To achieve high precision (exact terminology) and high recall (conceptual meaning), CodaCite employs a Hybrid Search strategy in SurrealDB.

Unlike traditional RAG, CodaCite's retrieval engine combines the strengths of Keyword Search and Vector Search through a Hybrid Retriever:

  • BM25 (Lexical): Ensures precision for specific entities, acronyms, and technical jargon.
  • Vector (Semantic): Captures thematic intent and conceptual similarity, even when keywords do not match.

Weighted α-Scoring

The final relevance score is a weighted combination of lexical and semantic results:

\[Score = (BM25 \times \alpha) + (CosineSimilarity \times (1 - \alpha))\]
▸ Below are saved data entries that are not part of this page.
Lemma align_to_block_spec d :
  d.(d_block_size) = 4096 -> 0 <= d.(d_pos) <= 2 ^ 44 - 4096 ->
  exists p, align_to_block d = Some (seek_to d p) /\ p = div_ceil d.(d_pos) 4096 * 4096.
Proof.
  intros Hbs Hp. unfold align_to_block, current_block, seek_to_block. rewrite Hbs.
  pose proof (Z.div_mod (d_pos d) 4096). pose proof (Z.mod_pos_bound (d_pos d) 4096).
  destruct (Z.eqb_spec (d_pos d mod 4096) 0) as [Hz|Hnz]; cbn [negb].
  - exists (d_pos d). split; [by destruct d|]. rewrite div_ceil_aligned by done. lia.
  - rewrite wrap_id by (unfold uint; lia). unfold uadd, umul.
    rewrite chk_some by (unfold uint; lia). cbn [mbind option_bind].
    rewrite chk_some by (unfold uint; lia). cbn [mbind option_bind]. eexists. split; [done|].
    rewrite (div_ceil_inside _ _ eq_refl) by lia. done.
Qed.

(** The invariant holds before the first byte. *)
Lemma payload_inv_start d :
  d.(d_block_size) = 4096 -> size_ok d.(d_size) -> 0 <= p0 <= d.(d_pos) -> d.(d_pos) <= 2 ^ 44 - 4096 ->
  d.(d_pos) mod 4096 = 0 ->
  d.(d_file) = f0 -> payload_inv d.(d_size) d [] [].
Proof.
  intros Hbs Hs Hp Hmax Hz Hf. split; try done; try lia.
  - split; [lia|]. by rewrite Hf.
  - unfold flat. simpl. rewrite neg_mod_aligned by done. done.
  - intros b Hb. by apply elem_of_nil in Hb.
  - constructor.
  - intros _ b Hb. by apply elem_of_nil in Hb.
  - intros k Hk. unfold zlen in Hk. simpl in Hk. lia.
Qed.
End Payload.

(** C2 payload_placed: Writing a payload allocates as many distinct blocks as it needs, none of
    them in the metadata reserved at the start of a block group (unless the image
    had to grow, which enlarges the descriptor area), stores byte [k] at the
    address the recorded ranges give it, leaves every earlier byte of the image
    alone, and ends on a block boundary.  The blocks have 4096 bytes, and the payload ends
    well within the 2^44 bytes that 32-bit block numbers reach. *)
Theorem payload_placed d bytes :
  d.(d_block_size) = 4096 -> size_ok d.(d_size) -> 0 <= d.(d_pos) ->
  d.(d_pos) + 1026 * (zlen bytes + 8192) <= 2 ^ 44 - 4096 ->
  exists d' ranges, write_aligned_payload_bytes d bytes = Some (d', ranges) /\
    NoDup (flat ranges) /\ zlen (flat ranges) = div_ceil (zlen bytes) 4096 /\
    (forall k, 0 <= k < zlen bytes ->
       zlookup bytes k = Some (byte_at d'.(d_file) (addr (flat ranges) k))) /\
    (d'.(d_size) = d.(d_size) -> forall b, b ∈ flat ranges -> unreserved d.(d_size) b) /\
    (forall p, 0 <= p < d.(d_pos) -> byte_at d'.(d_file) p = byte_at d.(d_file) p) /\
    d'.(d_pos) mod 4096 = 0.
Proof.
  intros Hbs Hs Hp Hroom. pose proof (zlen_nonneg bytes). unfold write_aligned_payload_bytes.
  destruct (align_to_block_spec d Hbs) as (p1 & -> & Hp1); [lia|]. cbn [mbind option_bind].
  pose proof (div_ceil_bounds (d_pos d) 4096 ltac:(lia) ltac:(lia)).
  destruct (skip_aligned (seek_to d p1) (p1 / 4096)) as (e & -> & He & Hu & _); [done|done|..].
  { unfold uint. split; [apply Z.div_pos; lia|]. apply Z.div_lt_upper_bound; lia. }
  { simpl. rewrite Hp1, Z.div_mul by lia. done. }
  rewrite Hp1, Z.div_mul in He by lia. cbn [mbind option_bind].
  set (d1 := seek_to (seek_to d p1) (e * 4096)).
  assert (Hinv : payload_inv (d_file d) (d_pos d) (d_size d) d1 [] []).
  { apply (payload_inv_start (d_file d) (d_pos d) d1); try done; simpl; [lia|lia|apply Z_mod_mult]. }
  destruct (write_payload_loop_spec (d_file d) (d_pos d) (2 ^ 44 - 4096) (length bytes) ltac:(done) (d_size d) d1 [] [] bytes Hinv)
    as (d2 & ranges & E & Hinv2 & _); [unfold zlen; lia| |].
  { unfold room. simpl. case_match; lia. }
  unfold write_payload_bytes. rewrite E. cbn [mbind option_bind fst snd].
  destruct Hinv2 as [Hbs2 Hp2 [_ Hkeep] [[Hs2a Hs2b] _] _ Hlen _ Hbelow Hnd Hfree Hdata].
  rewrite app_nil_l in *.
  destruct (align_to_block_spec d2 Hbs2 Hp2) as (p3 & -> & Hp3). cbn [mbind option_bind].
  do 2 eexists. split; [done|]. split; [done|]. split; [|split; [|split; [done|split; [done|]]]].
  - pose proof (Z.mod_pos_bound (- d_pos d2) 4096 ltac:(lia)). unfold div_ceil.
    apply (Z.div_unique _ _ _ (4095 - (- d_pos d2) mod 4096)); lia.
  - intros k Hk. by apply Hdata.
  - simpl. rewrite Hp3. apply Z_mod_mult.
Qed.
Typically, \(\alpha\) is tuned to 0.4, favoring semantic context while retaining strong keyword anchoring.

3.2 The Self-Correcting Retrieval Loop (LangGraph)

CodaCite does not rely on a single, static retrieval call. Instead, it utilizes an agentic loop built on LangGraph. This loop mimics the human process of "searching, evaluating, and refining."

The Retrieval Cycle

  1. Retrieve: The initial query is vectorized and executed against the Hybrid Index. Simultaneously, the system links query entities to the Knowledge Graph and performs a depth-limited traversal.
  2. Rerank: A ModernBERT cross-encoder reranks all retrieved candidates. This phase applies high-precision filtering (typically >0.3 score) to discard noisy or irrelevant context snippets.
  3. Rewrite (Conditional): If the reranking phase determines that no relevant documents were found and the rewrite_count is below the limit, the Query Rewriter node is triggered. It uses an LLM to optimize the query and restarts the loop.
  4. Final Synthesis: Once relevant context is secured, the documents are returned as the grounded context window for generation.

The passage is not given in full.